_TASK DETAILS:_ Print verbatim the lines of the entries from the one containing "match scan_hex s with" to the last, inclusive, and no others.
=== Begin Enclosure ===
(** * UNVMe client library: the public facade of [src/unvme.c]

    A shallow embedding of the client interface functions of the UNVMe
    user-space NVMe driver ([unvme_openq], [unvme_open], [unvme_aread],
    [unvme_atranslate], [unvme_apoll], [unvme_read], [unvme_write],
    [unvme_flush], [unvme_translate_region]) and of the test program
    [test/nvme/nvme_set_features.c].

    The facade is a thin layer over the driver core declared in
    [unvme_core.h] ([unvme_do_open], [unvme_rw], [unvme_rw_extended],
    [unvme_aflush], [unvme_do_poll]).  The core is an interface here (a
    type class); every theorem about the facade holds for every
    implementation of it.  What the core itself does (polling, the open
    of a session) is stated on models of it written after the
    specification, [SpecCore] and [SpecSession].

    Further parts embed the programs around the facade: the region
    transfer [rw_region] and [unvme_read_embedding] of
    [test/unvme/unvme_embed_lib.c], the host-side column projection
    [translate_region] of [test/unvme/unvme_trans_test.c], the session
    bookkeeping of [test/unvme/unvme_mcd_test.c], and the completion
    queue and device name of the fio engine [ioengine/unvme_fio.c]. *)

From Stdlib Require Import ZArith Lia Ascii String.
From stdpp Require Import base list sets strings.

Local Open Scope Z_scope.

(** ** C integer types *)

Module CInt.

(** [unsigned int] / [u32]: arithmetic modulo 2^32. *)
Definition to_u32 (x : Z) : Z := x mod 2 ^ 32.

(** [int]: the two's-complement reading of the low 32 bits. *)
Definition to_int (x : Z) : Z :=
  let u := x mod 2 ^ 32 in if u <? 2 ^ 31 then u else u - 2 ^ 32.

Definition LONG_MAX : Z := 2 ^ 63 - 1.
Definition LONG_MIN : Z := - 2 ^ 63.
Definition ULONG_MAX : Z := 2 ^ 64 - 1.

(** C's [!!x]. *)
Definition notnot (x : Z) : Z := if x =? 0 then 0 else 1.

Definition is_u16 (x : Z) : Prop := 0 <= x < 2 ^ 16.
Definition is_u32 (x : Z) : Prop := 0 <= x < 2 ^ 32.

End CInt.

(** ** The C library routines the sources call

    [sscanf] with the directives [%x] and literal characters, and
    [strtol] with base 0, as the GNU C library carries them out on an
    LP64 target (the driver is built for Linux).  [strtol] is ISO C's
    (7.22.1.4).  The [%x] conversion is glibc's [vfscanf]: it takes a
    leading ["0x"] also when no digit follows (ISO C 7.21.6.2 has a
    matching failure there), and converts what it took with [strtoul]. *)

Module Libc.

Definition code (c : ascii) : Z := Z.of_N (Ascii.N_of_ascii c).

(** [isspace] in the "C" locale: space, and \t \n \v \f \r. *)
Definition isspace (c : ascii) : bool :=
  (code c =? 32) || ((9 <=? code c) && (code c <=? 13)).

Fixpoint skip_space (s : string) : string :=
  match s with
  | String c r => if isspace c then skip_space r else s
  | EmptyString => s
  end.

(** Value of a character as a digit, letters of either case. *)
Definition digit_val (c : ascii) : option Z :=
  let n := code c in
  if (48 <=? n) && (n <=? 57) then Some (n - 48)
  else if (97 <=? n) && (n <=? 122) then Some (n - 87)
  else if (65 <=? n) && (n <=? 90) then Some (n - 55)
  else None.

Definition digit_in (base : Z) (c : ascii) : option Z :=
  match digit_val c with
  | Some v => if v <? base then Some v else None
  | None => None
  end.

(** Consume the longest run of digits of [base]; [acc] is the value so
    far. *)
Fixpoint digits (base : Z) (acc : Z) (s : string) : Z * string :=
  match s with
  | String c r =>
      match digit_in base c with
      | Some v => digits base (acc * base + v) r
      | None => (acc, s)
      end
  | EmptyString => (acc, s)
  end.

Definition starts_with_digit (base : Z) (s : string) : bool :=
  match s with
  | String c _ => bool_decide (is_Some (digit_in base c))
  | EmptyString => false
  end.

(** Optional sign: [true] for a minus. *)
Definition sign (s : string) : bool * string :=
  match s with
  | String c r =>
      if code c =? 45 then (true, r)
      else if code c =? 43 then (false, r)
      else (false, s)
  | EmptyString => (false, s)
  end.

Definition is_x (c : ascii) : bool := (code c =? 120) || (code c =? 88).

(** [strtol]'s prefix: an ["0x"] or ["0X"] followed by a hexadecimal
    digit.  Without the digit the subject of [strtol] is the ["0"]
    alone and the rest begins at the [x]. *)
Definition hex_prefix (s : string) : option string :=
  match s with
  | String z (String x r) =>
      if (code z =? 48) && is_x x && starts_with_digit 16 r
      then Some r else None
  | _ => None
  end.

(** *** [strtol (s, &end, 0)]

    Returns the converted [long] and the unconverted rest.  With no
    digits to convert, the value is 0 and the rest is the whole input.
    The value saturates at [LONG_MIN] / [LONG_MAX]. *)
Definition clamp_long (v : Z) : Z :=
  if v <? CInt.LONG_MIN then CInt.LONG_MIN
  else if CInt.LONG_MAX <? v then CInt.LONG_MAX else v.

Definition strtol0 (s : string) : Z * string :=
  let '(neg, s2) := sign (skip_space s) in
  let '(base, s3) :=
    match hex_prefix s2 with
    | Some r => (16, r)
    | None =>
        match s2 with
        | String z _ => if code z =? 48 then (8, s2) else (10, s2)
        | EmptyString => (10, s2)
        end
    end in
  if starts_with_digit base s3 then
    let '(v, rest) := digits base 0 s3 in
    (clamp_long (if neg then - v else v), rest)
  else (0, s).

(** *** [sscanf] *)

Inductive directive : Type :=
| Dx                  (* %x *)
| Dlit (c : ascii).   (* an ordinary character *)

Inductive scan_result : Type :=
| ScanOk (v : Z) (rest : string)
| ScanInputFailure       (* end of input before the item *)
| ScanMatchingFailure.

(** What [vfscanf] does with a leading ["0"] of a number: the ["0"] is
    taken as a digit, and an [x] or [X] right behind it is read and
    dropped, whether or not a hexadecimal digit follows.  Returns whether
    a ["0"] was taken, and the input from which the digits are read. *)
Definition leading_0x (s : string) : bool * string :=
  match s with
  | String z r =>
      if code z =? 48 then
        (true,
         match r with
         | String x r' => if is_x x then r' else r
         | EmptyString => r
         end)
      else (false, s)
  | EmptyString => (false, s)
  end.

(** [strtoul] on the sign and digits taken: the negation is made in
    [unsigned long]; a magnitude above [ULONG_MAX] gives [ULONG_MAX],
    whatever the sign. *)
Definition strtoul_value (neg : bool) (v : Z) : Z :=
  if CInt.ULONG_MAX <? v then CInt.ULONG_MAX
  else if neg then - v else v.

(** The [%x] conversion: white space is skipped (end of input there is
    an input failure); an optional sign; a leading ["0"] with an
    optional [x]; the longest run of hexadecimal digits.  With no digit
    taken (a ["0"] counts) the conversion fails.  The value is stored
    through an [int*]: the low 32 bits of the [unsigned long], read as
    an [int]. *)
Definition scan_hex (s : string) : scan_result :=
  match skip_space s with
  | EmptyString => ScanInputFailure
  | s1 =>
      let '(neg, s2) := sign s1 in
      let '(zero, s3) := leading_0x s2 in
      let '(v, rest) := digits 16 0 s3 in
      if zero || starts_with_digit 16 s3 then
        ScanOk (CInt.to_int (strtoul_value neg v)) rest
      else ScanMatchingFailure
  end.

Definition EOF : Z := -1.

(** Number of items assigned so far, or [EOF] when the input ends before
    the first conversion. *)
Definition scan_count (input_failure : bool) (acc : list Z) : Z :=
  match acc with
  | [] => if input_failure then EOF else 0
  | _ => Z.of_nat (length acc)
  end.

(** Returns [sscanf]'s return value and the values assigned, in the
    order of the pointer arguments. *)
Fixpoint sscanf_from (fmt : list directive) (s : string) (acc : list Z)
  : Z * list Z :=
  match fmt with
  | [] => (scan_count false acc, acc)
  | Dx :: fmt' =>
      match scan_hex s with
      | ScanOk v rest => sscanf_from fmt' rest (acc ++ [v])
      | ScanInputFailure => (scan_count true acc, acc)
      | ScanMatchingFailure => (scan_count false acc, acc)
      end
  | Dlit c :: fmt' =>
      match s with
      | String c' rest =>
          if bool_decide (c = c') then sscanf_from fmt' rest acc
          else (scan_count false acc, acc)
      | EmptyString => (scan_count true acc, acc)
      end
  end.

Definition sscanf (s : string) (fmt : list directive) : Z * list Z :=
  sscanf_from fmt s [].


End Libc.

(** ** The driver core interface ([unvme_core.h], [unvme.h])

    The facade only forwards to these.  [World] is the whole state behind
    the interface (sessions, queues, descriptor tables, the device);
    [Desc] is a non-null [unvme_desc_t*], a null pointer is [None]. *)

Inductive nvme_opc : Type := NVME_CMD_FLUSH | NVME_CMD_WRITE | NVME_CMD_READ.

(** The fields of [unvme_ns_t] that the facade reads.  In [unvme.h] the
    three sizes are 16-bit unsigned. *)
Record unvme_ns_t : Type := mk_ns {
  id : Z;
  blocksize : Z;
  maxbpio : Z;
  maxiopq : Z
}.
=== End Enclosure ===
_RESULT FOR THIS TASK:_
      match scan_hex s with
      | ScanOk v rest => sscanf_from fmt' rest (acc ++ [v])
      | ScanInputFailure => (scan_count true acc, acc)
      | ScanMatchingFailure => (scan_count false acc, acc)
      end
  | Dlit c :: fmt' =>
      match s with
      | String c' rest =>
          if bool_decide (c = c') then sscanf_from fmt' rest acc
          else (scan_count false acc, acc)
      | EmptyString => (scan_count true acc, acc)
      end
  end.

Definition sscanf (s : string) (fmt : list directive) : Z * list Z :=
  sscanf_from fmt s [].


End Libc.

(** ** The driver core interface ([unvme_core.h], [unvme.h])

    The facade only forwards to these.  [World] is the whole state behind
    the interface (sessions, queues, descriptor tables, the device);
    [Desc] is a non-null [unvme_desc_t*], a null pointer is [None]. *)

Inductive nvme_opc : Type := NVME_CMD_FLUSH | NVME_CMD_WRITE | NVME_CMD_READ.

(** The fields of [unvme_ns_t] that the facade reads.  In [unvme.h] the
    three sizes are 16-bit unsigned. *)
Record unvme_ns_t : Type := mk_ns {
  id : Z;
  blocksize : Z;
  maxbpio : Z;
  maxiopq : Z
}.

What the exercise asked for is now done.